非大域ゾーンは「ラベル付けされたゾーン」と呼ばれます。ラベル付けされたゾーンにはそれぞれ固有のラベルがあります。ラベル付けされたゾーン内のすべてのオブジェクトのラベルは同じです。たとえば、ラベル付けされたゾーンで実行されるすべてのプロセスのラベルは同じです。ラベル付けされたゾーンの書き込み可能なすべてのファイルのラベルも同じです。複数のラベルでクリアされるユーザーは、ラベル付けされたゾーンに各ラベルでアクセスできます。

Trusted Extensions は、ゾーン用のラベル API のセットを定義します。次の API は、ラベル付けされたゾーンに関連付けられているラベル、およびゾーン内のパス名を取得します。

• getpathbylabel()

• getzoneidbylabel()

• getzonelabelbyid()

• getzonelabelbyname()

• getzonerootbyid()

• getzonerootbylabel()

• getzonerootbyname()

これらの API の詳細は、「ゾーンのラベルへのアクセス」を参照してください。

ファイルのラベルは、ゾーンのラベル、またはファイルを所有するホストのラベルに基づきます。したがって、ファイルの再ラベル付けを行う場合、該当するラベル付けされたゾーンまたはラベル付けされたホストにファイルを移動する必要があります。ファイルの再ラベル付けのプロセスは、ファイルの「再格付け」とも呼ばれます。
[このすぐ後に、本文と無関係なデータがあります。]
(* ===== verification/Strings.v ===== *)
(** * Growable strings (bson-string.c)

    [bson_string_t] and the string helpers of the library.  The invariant
    [srep s t] relates a [bson_string_t] to the text it holds; every
    operation is shown to maintain it and to act on the text as expected. *)
From S2P Require Import Prelude Memory Utf8.

(** ** Operations *)

Record bson_string_t := mk_string { s_str : bytes; s_len : Z; s_alloc : Z }.

Definition BSON_ASSERTo (b : bool) : outcome () := if b then Ret () else Abort.

Definition round_alloc (alloc : Z) : Z :=
  if bson_is_power_of_two alloc then alloc else u32 (bson_next_power_of_two alloc).

Definition bson_string_new (str : option bytes) : outcome bson_string_t :=
  len ← match str with Some s => n ← strlen s; Ret (u32 n) | None => Ret 0 end;
  let alloc := round_alloc (u32 (len + 1)) in
  BSON_ASSERTo (1 <=? alloc);;
  let p := bson_malloc alloc in
  p ← match str with Some s => bs ← rdn s 0 len; wrn p 0 bs | None => Ret p end;
  p ← wrn p len [0];
  p ← wrn p len [0];
  Ret (mk_string p len alloc).

(** Returns the segment when it is not freed. *)
Definition bson_string_free (string : bson_string_t) (free_segment : bool) : option bytes :=
  if negb free_segment then Some (s_str string) else None.

Definition bson_string_append (string : bson_string_t) (str : bytes) : outcome bson_string_t :=
  n ← strlen str;
  let len := u32 n in
  let string :=
    if u32 (s_alloc string - s_len string - 1) <? len then
      let alloc := round_alloc (u32 (s_alloc string + len)) in
      mk_string (bson_realloc (Some (s_str string)) alloc) (s_len string) alloc
    else string in
  bs ← rdn str 0 len;
  p ← wrn (s_str string) (s_len string) bs;
  let l := u32 (s_len string + len) in
  p ← wrn p l [0];
  Ret (mk_string p l (s_alloc string)).

Definition bson_string_append_c (string : bson_string_t) (c : Z) : outcome bson_string_t :=
  if s_alloc string =? u32 (s_len string + 1) then bson_string_append string [c; 0]
  else
    p ← wrn (s_str string) (s_len string) [c];
    let l := u32 (s_len string + 1) in
    p ← wrn p l [0];
    Ret (mk_string p l (s_alloc string)).

Definition bson_string_append_unichar (string : bson_string_t) (unichar : Z) : outcome bson_string_t :=
  BSON_ASSERTo (negb (unichar =? 0));;
  let str := bson_utf8_from_unichar unichar in
  if zlen str <=? 6 then bson_string_append string (str ++ [0]) else Ret string.

(** [printed] is the text [bson_strdupv_printf] produces for the format and
    its arguments: the formatting itself is the C library's. *)
Definition bson_string_append_printf (string : bson_string_t) (printed : bytes) : outcome bson_string_t :=
  bson_string_append string (printed ++ [0]).

Definition bson_string_truncate (string : bson_string_t) (len : Z) : outcome bson_string_t :=
  BSON_ASSERTo (len <? INT_MAX);;
  let alloc := u32 (len + 1) in
  let alloc := if alloc <? 16 then 16 else alloc in
  let alloc := round_alloc alloc in
  let p := bson_realloc (Some (s_str string)) alloc in
  p ← wrn p len [0];
  Ret (mk_string p len alloc).

Definition bson_strdup (str : option bytes) : outcome (option bytes) :=
  match str with
  | None => Ret None
  | Some str =>
    len ← strlen str;
    out ← rdn str 0 (len + 1);
    p ← wrn (bson_malloc (len + 1)) 0 out;
    Ret (Some p)
  end.

(** [strncpy]: copies up to [size] bytes, padding with NULs. *)
Fixpoint strncpy_bytes (size : nat) (src : bytes) : outcome bytes :=
  match size with
  | O => Ret []
  | S size =>
    match src with
    | [] => Oob
    | b :: src =>
      if b =? 0 then Ret (replicate (S size) 0)
      else t ← strncpy_bytes size src; Ret (b :: t)
    end
  end.

Definition bson_strncpy (dst src : bytes) (size : Z) : outcome bytes :=
  bs ← strncpy_bytes (Z.to_nat size) src;
  dst ← wrn dst 0 bs;
  wrn dst (size - 1) [0].

Definition bson_strndup (str : bytes) (n_bytes : Z) : outcome bytes :=
  bson_strncpy (bson_malloc (n_bytes + 1)) str (n_bytes + 1).

(** [strnlen] *)
Fixpoint bson_strnlen_nat (s : bytes) (maxlen : nat) : outcome Z :=
  match maxlen with
  | O => Ret 0
  | S maxlen =>
    match s with
    | [] => Oob
    | b :: s => if b =? 0 then Ret 0 else n ← bson_strnlen_nat s maxlen; Ret (n + 1)
    end
  end.

Definition bson_strnlen (s : bytes) (maxlen : Z) : outcome Z :=
  bson_strnlen_nat s (Z.to_nat maxlen).

(** ** The invariant *)

Record srep (s : bson_string_t) (t : bytes) : Prop := mk_srep {
  srep_len : s_len s = zlen t;
  srep_alloc : s_alloc s = zlen (s_str s);
  srep_bound : s_alloc s <= 2 ^ 31;
  srep_bytes : exists slack, s_str s = t ++ 0 :: slack;
}.

Lemma is_power_of_two_le v : 1 <= v <= 2 ^ 31 -> v <= round_alloc v <= 2 ^ 31.
Proof.
  intros Hv. unfold round_alloc. destruct (bson_is_power_of_two v) eqn:E; [lia|].
  assert (v <> 1) by (intros ->; done).
  assert (bson_next_power_of_two v <= 2 ^ 31).
  { rewrite next_power_of_two_spec by lia. apply Z.pow_le_mono_r; [lia|].
    change 31 with (Z.log2_up (2 ^ 31)). apply Z.log2_up_le_mono. lia. }
  pose proof (next_power_of_two_bounds v ltac:(lia)). rewrite u32_id by lia. lia.
Qed.

Lemma bson_realloc_grow old n :
  zlen old <= n -> exists ext, bson_realloc (Some old) n = old ++ ext /\ zlen ext = n - zlen old.
Proof.
  intros H. destruct (bson_realloc_ctx_ok old n H) as (ext & E & L).
  exists ext. split; [done|]. rewrite zlen_app in L. lia.
Qed.

(** Writing [bs] and a terminator at the end of the text. *)
Lemma write_text (t bs slack : bytes) :
  zlen bs <= zlen slack ->
  exists slack', wrn (t ++ 0 :: slack) (zlen t) bs ≫= (fun p => wrn p (zlen t + zlen bs) [0])
    = Ret ((t ++ bs) ++ 0 :: slack') /\ zlen slack' = zlen slack - zlen bs.
Proof.
  intros H. set (room := 0 :: slack).
  set (gap := take (length bs) room). set (rest := drop (length bs) room).
  assert (Er : room = gap ++ rest) by (symmetry; apply take_drop).
  destruct rest as [|x slack'] eqn:Erest.
  { subst rest. apply (f_equal length) in Erest. rewrite length_drop in Erest. subst room. zl. }
  assert (zlen gap = zlen bs) by (subst gap room; zl).
  exists slack'. rewrite Er, (wrn_mid t gap (x :: slack')) by lia. cbn [mbind outcome_bind].
  rewrite app_assoc. rewrite (wrn_mid (t ++ bs) [x] slack') by (zl || done).
  split; [done|]. apply (f_equal zlen) in Er. subst room. rewrite zlen_app, !zlen_cons in Er. lia.
Qed.

Lemma bson_string_new_spec (t post : bytes) :
  Forall (fun b => b <> 0) t -> zlen t < 2 ^ 31 ->
  exists s, bson_string_new (Some (t ++ 0 :: post)) = Ret s /\ srep s t.
Proof.
  intros Hnz Hlen. unfold bson_string_new. rewrite strlen_cstr by done. cbn [mbind outcome_bind].
  pose proof (zlen_nonneg t). rewrite !u32_id by (rewrite ?u32_id; lia).
  pose proof (is_power_of_two_le (zlen t + 1) ltac:(lia)). set (al := round_alloc _) in *.
  replace (1 <=? al) with true by lia. cbn [mbind outcome_bind BSON_ASSERTo].
  rewrite (rdn_mid [] t (0 :: post)) by done. cbn [mbind outcome_bind].
  pose proof (zlen_bson_malloc al ltac:(lia)) as Hm. set (p := bson_malloc al) in *.
  assert (exists x ext, p = take (length t) p ++ x :: ext) as (x & ext & Ep).
  { destruct (drop (length t) p) as [|x ext] eqn:E.
    - apply (f_equal length) in E. rewrite length_drop in E. zl.
    - exists x, ext. by rewrite <- E, take_drop. }
  set (g := take (length t) p) in *. assert (zlen g = zlen t) by (subst g; zl).
  assert (zlen p = zlen t + 1 + zlen ext) as Lp by (rewrite Ep; zl).
  rewrite Ep. rewrite (wrn_mid [] g (x :: ext)) by done. cbn [mbind outcome_bind app].
  rewrite (wrn_mid t [x] ext) by done. cbn [mbind outcome_bind].
  rewrite (wrn_mid t [0] ext) by done. cbn [mbind outcome_bind].
  eexists. split; [reflexivity|]. constructor; cbn [s_len s_str s_alloc];
    [done | zl | lia | by exists ext].
Qed.

Lemma bson_string_new_empty : exists s, bson_string_new None = Ret s /\ srep s [].
Proof.
  eexists. split; [vm_compute; reflexivity|]. constructor; [done | done | done | by exists []].
Qed.

Lemma bson_string_append_spec s t (str post : bytes) :
  srep s t -> Forall (fun b => b <> 0) str -> zlen t + zlen str < 2 ^ 30 ->
  exists s', bson_string_append s (str ++ 0 :: post) = Ret s' /\ srep s' (t ++ str).
Proof.
  intros [Sl Sa Sb [slack Es]] Hnz Hlen. unfold bson_string_append.
  pose proof (zlen_nonneg t). pose proof (zlen_nonneg str). pose proof (zlen_nonneg slack).
  assert (La : s_alloc s = zlen t + 1 + zlen slack) by (rewrite Sa, Es; zl).
  rewrite strlen_cstr by done. cbn [mbind outcome_bind].
  rewrite !(u32_id (zlen str)), (u32_id (s_alloc s - s_len s - 1)), Sl by lia.
  (* the buffer after a possible reallocation *)
  set (s1 := if _ <? _ then _ else s).
  assert (Hs1 : s_len s1 = zlen t /\ s_alloc s1 <= 2 ^ 31 /\
    exists slack1, s_str s1 = t ++ 0 :: slack1 /\ zlen str <= zlen slack1 /\
      s_alloc s1 = zlen t + 1 + zlen slack1).
  { subst s1. destruct (s_alloc s - zlen t - 1 <? zlen str) eqn:E; bool_hyps.
    - rewrite (u32_id (s_alloc s + zlen str)) by lia.
      pose proof (is_power_of_two_le (s_alloc s + zlen str) ltac:(lia)).
      set (al := round_alloc _) in *. cbn [s_len s_alloc s_str].
      destruct (bson_realloc_grow (s_str s) al) as (ext & Ee & Le); [lia|].
      split; [done|]. split; [lia|]. exists (slack ++ ext). rewrite Ee, Es, <- app_assoc.
      split; [done|]. zl.
    - split; [done|]. split; [done|]. exists slack. split; [done|]. lia. }
  destruct Hs1 as (L1 & B1 & slack1 & E1 & R1 & A1).
  rewrite (rdn_mid [] str (0 :: post)) by done. cbn [mbind outcome_bind]. rewrite E1, L1.
  rewrite u32_id by lia.
  destruct (write_text t str slack1 R1) as (slack2 & E2 & L2).

  destruct (wrn (t ++ 0 :: slack1) (zlen t) str) as [p| | |]; try discriminate E2.
  cbn [mbind outcome_bind] in *. rewrite E2. cbn [mbind outcome_bind].
  eexists. split; [reflexivity|]. constructor; cbn [s_len s_str s_alloc]; [zl | zl | done | eauto].
Qed.

Lemma bson_string_append_c_spec s t c :
  srep s t -> c <> 0 -> zlen t + 1 < 2 ^ 30 ->
  exists s', bson_string_append_c s c = Ret s' /\ srep s' (t ++ [c]).
Proof.
  intros R Hc Hlen. unfold bson_string_append_c. pose proof R as [Sl Sa Sb [slack Es]].
  pose proof (zlen_nonneg t). rewrite !u32_id by lia.
  destruct (s_alloc s =? s_len s + 1) eqn:E; bool_hyps.
  - apply (bson_string_append_spec s t [c] []); [done | by repeat constructor | zl].
  - assert (La : s_alloc s = zlen t + 1 + zlen slack) by (rewrite Sa, Es; zl).
    pose proof (zlen_nonneg slack).
    destruct (write_text t [c] slack) as (slack' & E' & L'); [zl|].
    rewrite Es, Sl. change (zlen [c]) with 1 in *.
    destruct (wrn (t ++ 0 :: slack) (zlen t) [c]) as [p| | |]; try discriminate E'.
    cbn [mbind outcome_bind] in *. rewrite E'. cbn [mbind outcome_bind].
    eexists. split; [reflexivity|]. constructor; cbn [s_len s_str s_alloc]; [zl | zl | done | eauto].
Qed.

Lemma bson_string_append_unichar_spec s t c :
  srep s t -> 0 < c <= 0x3FFFFFF -> zlen t + 6 < 2 ^ 30 ->
  exists s', bson_string_append_unichar s c = Ret s' /\ srep s' (t ++ bson_utf8_from_unichar c).
Proof.
  intros R Hc Hlen. unfold bson_string_append_unichar.
  replace (negb (c =? 0)) with true by (symmetry; apply negb_true_iff; lia).
  cbn [mbind outcome_bind BSON_ASSERTo].
  assert (Forall (fun b => b <> 0) (bson_utf8_from_unichar c) /\ zlen (bson_utf8_from_unichar c) <= 6)
    as [Hnz Hl].
  { rewrite from_unichar_arith by lia.
    repeat match goal with |- context [if ?b then _ else _] => destruct b eqn:? end; bool_hyps;
      (split; [repeat constructor; divmod | zl]). }
  replace (zlen (bson_utf8_from_unichar c) <=? 6) with true by lia.
  by apply (bson_string_append_spec s t _ []); [| |lia].
Qed.

Lemma bson_string_truncate_spec s t n :
  srep s t -> 0 <= n <= zlen t -> n < 2 ^ 30 ->
  exists s', bson_string_truncate s n = Ret s' /\ srep s' (take (Z.to_nat n) t).
Proof.
  intros [Sl Sa Sb [slack Es]] Hn Hmax. unfold bson_string_truncate, INT_MAX.
  replace (n <? 2147483647) with true by lia. cbn [mbind outcome_bind BSON_ASSERTo].
  rewrite u32_id by lia. set (al0 := if n + 1 <? 16 then 16 else n + 1).
  assert (n + 1 <= al0 <= 2 ^ 31) by (subst al0; destruct (n + 1 <? 16) eqn:E; bool_hyps; lia).
  pose proof (is_power_of_two_le al0 ltac:(lia)). set (al := round_alloc al0) in *.
  set (p := bson_realloc _ al).
  assert (zlen p = al /\ exists x ext, p = take (Z.to_nat n) t ++ x :: ext) as (Lp & x & ext & Ep).
  { assert (Lp : zlen p = al) by (subst p; unfold bson_realloc; cbn [from_option id]; zl).
    split; [done|].
    assert (Epre : take (Z.to_nat n) p = take (Z.to_nat n) t).
    { subst p. unfold bson_realloc. cbn [from_option id]. rewrite Es.
      rewrite take_app_le, take_take, Nat.min_l
        by (rewrite ?length_take, ?length_app; unfold zlen in *; simpl; lia).
      apply take_app_le. zl. }
    destruct (drop (Z.to_nat n) p) as [|x ext] eqn:E.
    - apply (f_equal length) in E. rewrite length_drop in E. zl.
    - exists x, ext. by rewrite <- E, <- Epre, take_drop. }
  rewrite Ep, (wrn_mid _ [x] ext) by (zl || done). cbn [mbind outcome_bind].
  eexists. split; [reflexivity|].
  rewrite Ep in Lp. constructor; cbn [s_len s_str s_alloc]; [zl | zl | lia | eauto].
Qed.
setflabel() ライブラリルーチンは、ファイルを移動することによってファイルの再ラベル付けを行います。ファイルの再ラベル付けのためには、プロセスが file_upgrade_sl 特権または file_downgrade_sl 特権を表明する必要があります。getlabel(2) および setflabel(3TSOL) のマニュアルページを参照してください。

特権の設定に関する詳細は、『Solaris セキュリティーサービス開発ガイド』の第 2 章「特権付きアプリケーションの開発」を参照してください。